Photo: Graham Hughes La Presse canadienne Le ministre de l’Éducation, Jean-François Roberge, souhaite retirer le Protecteur de l'élève des centres de services scolaires.

Ce texte fait partie du cahier spécial École publique

La réforme du Protecteur de l’élève est prévue « quelque part cet automne » par un projet de loi qui sera déposé lors de la présente session parlementaire, indique le cabinet du ministre de l’Éducation, Jean-François Roberge. Un dépôt qui se fait attendre depuis longtemps, ce qui inquiète de nombreux parents qui craignent une « politisation » de cette réforme.

À l’automne 2020, le ministre Roberge se donnait « encore deux ans », soit d’ici la fin du mandat caquiste, pour réformer le Protecteur de l’élève. L’intention est claire : améliorer une institution jugée inefficace, que le ministre Roberge souhaite nationale et indépendante des centres de services scolaires.

Douze mois plus tard, la pression s’accentue pour que cette réforme occupe le devant de la scène, d’autant plus que Jean-François Roberge a appuyé une motion, l’an dernier, qui réclamait le dépôt du projet de loi avant juin 2021.

Le 16 septembre, la députée solidaire Christine Labrie demandait même formellement la démission du ministre Roberge, prétextant une rupture du lien de confiance entre lui et le réseau scolaire. Dans la foulée, Québec solidaire (QS) dévoilait une plateforme numérique « pour lanceurs d’alerte », dans laquelle parents d’élèves et personnel scolaire peuvent soumettre, de façon anonyme, toute situation problématique vécue dans les écoles afin de « faire bouger les choses ».

Si ce bris du lien de confiance n’est pas irrévocable, la situation qui prévaut fait craindre une « politisation » de cette réforme réclamée depuis longtemps, explique Kévin Roy, président et porte-parole de la Fédération des comités de parents du Québec (FCPQ).

« Les élections arrivent dans un an, mais on voudrait que ce dossier soit réglé bien avant et non que la réforme devienne un enjeu électoral », dit-il. Mais entre les délais qui s’étirent à la CAQ et la plateforme numérique de QS, « ce qu’on voit, c’est une politisation du dossier, et ce n’est pas idéal de politiser le bien-être de nos enfants », estime Kévin Roy.

Une question de confiance

 

De l’avis de la FCPQ, les revendications des différentes parties — parents, enseignants et directions — sont « proches », signe que le dossier mériterait d’avancer plus rapidement au lieu que les délais contribuent à « effriter la confiance envers le système ». Du lot, tous souhaitent un Protecteur de l’élève proactif, capable d’offrir plus que des recommandations. Mais l’attribution de réels pouvoirs traîne. « On parle souvent de persévérance dans le monde scolaire, et c’est la même chose avec ce processus de réforme », indique Kévin Roy.
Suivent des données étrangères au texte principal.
(** * Signaling relay: presence registry, call hand-shake and rooms

    A shallow embedding of the three server variants of the repository:

    - [Index]      : [src/index.js];
    - [Validated]  : the first document of [src/unnamed/part_000]
                     (same protocol, with a check of [callerInfo]);
    - [Backplane]  : the second document of [src/unnamed/part_000]
                     (array-backed registry behind the Redis adapter).

    Every socket handler becomes a function from the server state and
    the destructured message fields to the new state and the list of
    [emit] calls it performs, in program order.

    The handlers log with template literals, which convert the values
    they interpolate to strings; the conversion of a value taken from
    the message throws a [TypeError] when the value cannot be converted
    ([stringable]).  Nothing catches it.  A handler that throws before
    it has any effect returns [None], where its type allows for it; a
    handler that throws later returns the state it has written and the
    events it has emitted until then, and the [throws] function of its
    variant tells that it ended by throwing. *)

From Stdlib Require Import ZArith String List Bool Lia.
Import ListNotations.
Open Scope string_scope.
Open Scope list_scope.

Set Implicit Arguments.

(** ** JavaScript values *)

(** Primitive values, as they arrive in a JSON-decoded message.  A field
    that is missing from the message destructures to [PUndefined].
    Numbers are kept as integers: JSON carries no [NaN], and the
    comparisons used on identifiers do not tell [-0] from [0].  Identifiers
    (user ids, room ids, target ids) are primitives; object-valued
    identifiers, which a [Map] would compare by reference, are left
    out of the model. *)
Inductive Prim : Type :=
| PUndefined
| PNull
| PBool (b : bool)
| PNum (n : Z)
| PStr (s : string).

#[warnings="-register-all"]
Inductive JsVal : Type :=
| JPrim (p : Prim)
| JObj (fields : list (string * JsVal))
| JArr (items : list JsVal).
(** * Crawl orchestration core of the bonappetit crawler dashboard (src/app.py)

    A shallow embedding of the functions of [src/app.py] that plan and run the
    crawl: [fetch_url] with its retry decorator, the [cache] decorator,
    [get_content_urls], [extract_all_recipes], [get_robots_summary], the
    crawlability score, and the part of Python's [urllib.robotparser] that
    [rp.read()] and [rp.can_fetch] run.

    Python integers are [Z]; a finite Python float is the rational it
    denotes, with the rounding of IEEE 754 binary64 written out; Python
    strings are [string], read as ASCII text;
    lists are [list]; a [dict] is an association list in insertion order;
    effects (HTTP requests, sleeps, exceptions) are threaded through a
    state-and-exception monad over an explicit [World]. *)

From Stdlib Require Import ZArith List String Ascii Bool Lia Sorted QArith Lqa.
From Stdlib Require Import DecimalString DecimalZ DecimalPos Permutation.
Import ListNotations.

Local Open Scope string_scope.
Local Open Scope list_scope.
Local Open Scope Z_scope.

Set Implicit Arguments.

(* ================================================================== *)
(** * Python built-ins used by the program *)

Module Py.

(** [range(a, b)] on integers: [a, a+1, ..., b-1], empty when [b <= a]. *)
Definition range (a b : Z) : list Z :=
  map (fun i => a + Z.of_nat i) (seq 0 (Z.to_nat (b - a))).

(** [str(n)] / [f"{n}"] for an integer. *)
Definition str_of_int (n : Z) : string :=
  NilZero.string_of_int (Z.to_int n).

(** [s.startswith(p)]. *)
Definition startswith (p s : string) : bool := String.prefix p s.

(** [sub in s] for strings. *)
Fixpoint contains (sub s : string) : bool :=
  String.prefix sub s ||
  match s with
  | EmptyString => false
  | String _ s' => contains sub s'
  end.

(** [c in s] for a single character [c]. *)
Fixpoint has_char (c : ascii) (s : string) : bool :=
  match s with
  | EmptyString => false
  | String c' s' => Ascii.eqb c' c || has_char c s'
  end.

(** ASCII case folding of [str.lower]. *)
Definition lower_char (c : ascii) : ascii :=
  let n := nat_of_ascii c in
  if (Nat.leb 65 n && Nat.leb n 90)%bool then ascii_of_nat (n + 32) else c.

Fixpoint lower (s : string) : string :=
  match s with
  | EmptyString => EmptyString
  | String c s' => String (lower_char c) (lower s')
  end.
(** * Neural Cortex: AI orchestration and knowledge-graph ingestion

    A shallow embedding of [lib/nvidia.ts] (completion gateway, structured
    extractors, toy embedding) and of [app/api/ingest/document/route.ts]
    (document enrichment and knowledge-graph merge), with the properties
    of the design document stated and proved over it.

    Conventions.
    - A JavaScript string is the list of its UTF-16 code units ([jsstring]).
    - JavaScript numbers that the code only adds, multiplies and compares
      are idealised: [Q] for the node strength, [R] for the embedding.
    - A [Promise] that rejects and a [throw] are both the [Throw] case of
      [Result]; [try]/[catch] is [try_catch].
    - The network is an oracle ([Net]) answering each attempt of a call. *)

From Stdlib Require Import List ZArith NArith QArith Reals Lra Lia Ascii String Bool.
From stdpp Require Import base list.
Import ListNotations.

Set Warnings "-register-all,-abstract-large-number".

(* ================================================================== *)
(** * Part I: the embedding of the program                            *)
(* ================================================================== *)

(** ** JavaScript strings *)

Definition jsstring := list N.

(** The string literal [s] of the source, as code units. *)
Definition js (s : string) : jsstring :=
  map N_of_ascii (list_ascii_of_string s).

Definition jsstring_eqb (a b : jsstring) : bool :=
  bool_decide (a = b).

(** [s.startsWith(p)] *)
Fixpoint startsWith (p s : jsstring) : bool :=
  match p, s with
  | [], _ => true
  | _ :: _, [] => false
  | a :: p', b :: s' => N.eqb a b && startsWith p' s'
  end.

(** [s.slice(0, n)] and [s.slice(n)] for a non-negative literal [n]. *)
Definition slice_to (n : nat) (s : jsstring) : jsstring := take n s.
Definition slice_from (n : nat) (s : jsstring) : jsstring := drop n s.

(** ECMAScript [WhiteSpace] and [LineTerminator] code units: what [\s]
    matches and what [trim] strips. *)
Definition is_js_space (c : N) : bool :=
  (N.eqb c 9 || N.eqb c 10 || N.eqb c 11 || N.eqb c 12 || N.eqb c 13
   || N.eqb c 32 || N.eqb c 160 || N.eqb c 5760
   || (N.leb 8192 c && N.leb c 8202)
   || N.eqb c 8232 || N.eqb c 8233 || N.eqb c 8239 || N.eqb c 8287
   || N.eqb c 12288 || N.eqb c 65279)%bool.

Fixpoint trimStart (s : jsstring) : jsstring :=
  match s with
  | c :: s' => if is_js_space c then trimStart s' else s
  | [] => []
  end.

Definition trim (s : jsstring) : jsstring :=
  rev (trimStart (rev (trimStart s))).

(** [s.split(sep)] for a one-unit separator: never empty, [""] gives [[""]]. *)
Fixpoint split_on (sep : N) (s : jsstring) : list jsstring :=
  match s with
  | [] => [[]]
  | c :: s' =>
      if N.eqb c sep then [] :: split_on sep s'
      else match split_on sep s' with
           | w :: ws => (c :: w) :: ws
           | [] => [[c]]
           end
  end.

(** [s.split(/\s+/)]: the pieces between maximal runs of white space.
    [cur] is the piece being read (reversed), [in_ws] tells that the
    previous unit was white space. *)
Fixpoint split_ws_from (s : jsstring) (cur : jsstring) (in_ws : bool)
  : list jsstring :=
  match s with
  | [] => [rev cur]
  | c :: s' =>
      if is_js_space c then
        if in_ws then split_ws_from s' [] true
        else rev cur :: split_ws_from s' [] true
      else split_ws_from s' (c :: cur) false
  end.

Definition split_ws (s : jsstring) : list jsstring :=
  split_ws_from s [] false.

(** [s.replace(/<pat>\n?/g, '')] for a literal, non-empty [pat]: every
    match (with one following line feed, if any) is deleted, scanning
    from the left; [skip] units of the current match stay to be deleted,
    [nl] tells that a line feed right here still belongs to the match. *)
Fixpoint delete_all_from (pat : jsstring) (s : jsstring) (skip : nat) (nl : bool)
  : jsstring :=
  match s with
  | [] => []
  | c :: s' =>
      match skip with
      | S k => delete_all_from pat s' k (Nat.eqb k 0)
      | O =>
          if nl && N.eqb c 10 then delete_all_from pat s' 0 false
          else if startsWith pat s
               then delete_all_from pat s' (length pat - 1) (Nat.eqb (length pat - 1) 0)
               else c :: delete_all_from pat s' 0 false
      end
  end.

Definition delete_all (pat : jsstring) (s : jsstring) : jsstring :=
  delete_all_from pat s 0 false.

(** Decimal digits of a natural number ([String(n)] for an integer). *)
Fixpoint digits_fuel (fuel : nat) (n : N) (acc : jsstring) : jsstring :=
  match fuel with
  | O => acc
  | S f =>
      let acc' := (48 + n mod 10)%N :: acc in
      if N.ltb n 10 then acc' else digits_fuel f (n / 10)%N acc'
  end.

Definition decimal (n : N) : jsstring :=
  digits_fuel (S (N.to_nat (N.log2 n))) n [].

(** ** Thrown values and results *)

(** What a [catch] clause can receive: an [Error] object (with its
    message) or any other value (by its [String(...)] rendering). *)
Inductive Thrown : Type :=
| ErrorObj (message : jsstring)
| NonError (rendering : jsstring).

Inductive Result (A : Type) : Type :=
| Ok (a : A)
| Throw (e : Thrown).
Arguments Ok {A} a.
Arguments Throw {A} e.

Definition bind {A B : Type} (r : Result A) (k : A -> Result B) : Result B :=
  match r with
  | Ok a => k a
  | Throw e => Throw e
  end.

Notation "'let*' x ':=' r 'in' k" := (bind r (fun x => k))
  (at level 10, x name, r at level 100, k at level 200).

Definition try_catch {A : Type} (body : Result A) (handler : Thrown -> Result A)
  : Result A :=
  match body with
  | Ok a => Ok a
  | Throw e => handler e
  end.

(** ** JSON values, [JSON.parse] and [JSON.stringify] *)

(** A number is kept as the decimal literal it was read from:
    [mantissa * 10 ^ exp10]. *)
Inductive JSON : Type :=
| JNull
| JBool (b : bool)
| JNum (mantissa exp10 : Z)
| JStr (s : jsstring)
| JArr (items : list JSON)
| JObj (props : list (jsstring * JSON)).

(** The literal [s] of the source with each apostrophe standing for a
    double quote. *)
Definition jsq (s : string) : jsstring :=
  map (fun c => if N.eqb c 39 then 34%N else c) (js s).

(** The binary64 number nearest to [m * 10 ^ e] is zero: the literal is
    zero, or at most 2 ^ -1075 in magnitude (the tie goes to zero). *)
Definition num_is_zero (m e : Z) : bool :=
  (Z.eqb m 0
   || (Z.ltb e 0 && Z.leb (Z.abs m * 2 ^ 1075) (10 ^ (- e))))%bool.
(** X17. A resumed run creates a session whose total is the number of
    incomplete records handed to it, writes the counters once, after the
    loop, and finalizes the session "completed" whatever the number of
    failures; it returns whether no job failed. With [resume=True],
    [download_playlist] takes this path exactly when the playlist has an
    incomplete row, handing the pool the rows [get_incomplete_downloads]
    returns as they are; otherwise, and with [resume=False], it runs as a
    fresh download. *)
Theorem resumed_session_status
        (p_url new_session_id config_json : string)
        (incomplete_records : list Database.DownloadRecord)
        (pool : list Database.DownloadRecord -> Downloader.YouTubeDownloader
                -> list (bool * result bool) * Downloader.YouTubeDownloader)
        (d : Downloader.YouTubeDownloader) (db : Database.DownloadDatabase) :
  Downloader.database d = Some db ->
  (Database.download_sessions db !! new_session_id = None ->
   let started := ResumeRun.start_resume_session p_url incomplete_records
                                                 new_session_id config_json d in
   let drained := pool incomplete_records started in
   Downloader.session_id drained.2 = Downloader.session_id started ->
   Database.download_sessions <$> Downloader.database drained.2
   = Database.download_sessions <$> Downloader.database started ->
   let out := ResumeRun._resume_playlist_download p_url incomplete_records
                new_session_id config_json pool d in
   let jobs := Downloader.processed drained.1 in
   out.1 = (Downloader.count_failed jobs =? 0)
   /\ exists db' row,
       Downloader.database out.2 = Some db'
       /\ Database.download_sessions db' !! new_session_id = Some row
       /\ Database.session_status row = "completed"
       /\ Database.session_completed_at row = Some (Downloader.clock drained.2)
       /\ Database.total_videos row = Z.of_nat (length incomplete_records)
       /\ Database.completed_videos row = Downloader.count_succeeded jobs
       /\ Database.failed_videos row = Downloader.count_failed jobs)
  /\ (forall extracted,
         ResumeRun.download_playlist p_url true extracted new_session_id
                                     config_json pool d
         = if Resume.can_resume_playlist p_url db
           then ResumeRun._resume_playlist_download
                  p_url (Resume.get_incomplete_downloads (Some p_url) db)
                  new_session_id config_json pool d
           else Downloader.download_playlist p_url extracted new_session_id
                                             config_json pool d)
  /\ (forall extracted,
         ResumeRun.download_playlist p_url false extracted new_session_id
                                     config_json pool d
         = Downloader.download_playlist p_url extracted new_session_id
                                        config_json pool d).
Proof.
  intros Hdb. split; [|split].
  - intros Hfresh started drained Hsid Hsessions out jobs.
    subst out. unfold ResumeRun._resume_playlist_download. fold started. fold drained.
    assert (Hstarted : exists db1 row1,
               Downloader.database started = Some db1
               /\ Downloader.session_id started = Some new_session_id
               /\ Database.download_sessions db1 !! new_session_id = Some row1
               /\ Database.total_videos row1 = Z.of_nat (length incomplete_records)).
    { subst started. unfold ResumeRun.start_resume_session.
      rewrite Hdb. unfold Database.create_download_session. rewrite Hfresh.
      eexists _, _. split; [done|]. split; [done|].
      cbn. rewrite lookup_insert_eq. done. }
    destruct Hstarted as (db1 & row1 & Hdb1 & Hsid1 & Hrow1 & Ht1).
    destruct drained as [futures d2] eqn:Hdrained. cbn [fst snd] in *.
    rewrite Hdb1 in Hsessions. rewrite Hsid1 in Hsid.
    destruct (Downloader.database d2) as [db2|] eqn:Hdb2; [|done].
    injection Hsessions as Hsessions.
    rewrite resume_collect_counts, Hsid. unfold Downloader.on_database. rewrite Hdb2.
    cbn [fst snd]. split; [subst jobs; f_equal; lia|].
    eexists _, _. split; [done|]. cbn.
    rewrite !lookup_alter_eq, Hsessions, Hrow1. cbn.
    split; [done|]. split; [done|]. split; [done|]. split; [done|].
    subst jobs. cbn [Database.completed_videos Database.failed_videos]. split; lia.
  - intros extracted. unfold ResumeRun.download_playlist. rewrite Hdb. done.
  - intros extracted. unfold ResumeRun.download_playlist. done.
Qed.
Cette confiance ébranlée, on la ressent également à l’organisme Je protège mon école publique (JPMEP), qui souhaiterait que le ministre de l’Éducation puisse « admettre l’existence d’un problème » plutôt que de « se battre pour faire un point politique », indique Patricia Clermont, porte-parole du mouvement. Elle rappelle l’adoption de la loi 40 sous bâillon et le dossier de la qualité de l’air dans les écoles, où le gouvernement a par deux fois semblé se sentir « menacé par l’opposition qui pose des questions ».

Selon Patricia Clermont, l’approche de la CAQ s’apparente à une « culture comptable », dans laquelle la commission scolaire et les centres de services doivent « être efficaces » .Résultat : un système « déshumanisant » du traitement des plaintes, dans lequel les parents sont trop souvent laissés à eux-mêmes. Pour redresser la barre, « c’est un travail gouvernemental proactif et non partisan qui doit être fait », estime la porte-parole.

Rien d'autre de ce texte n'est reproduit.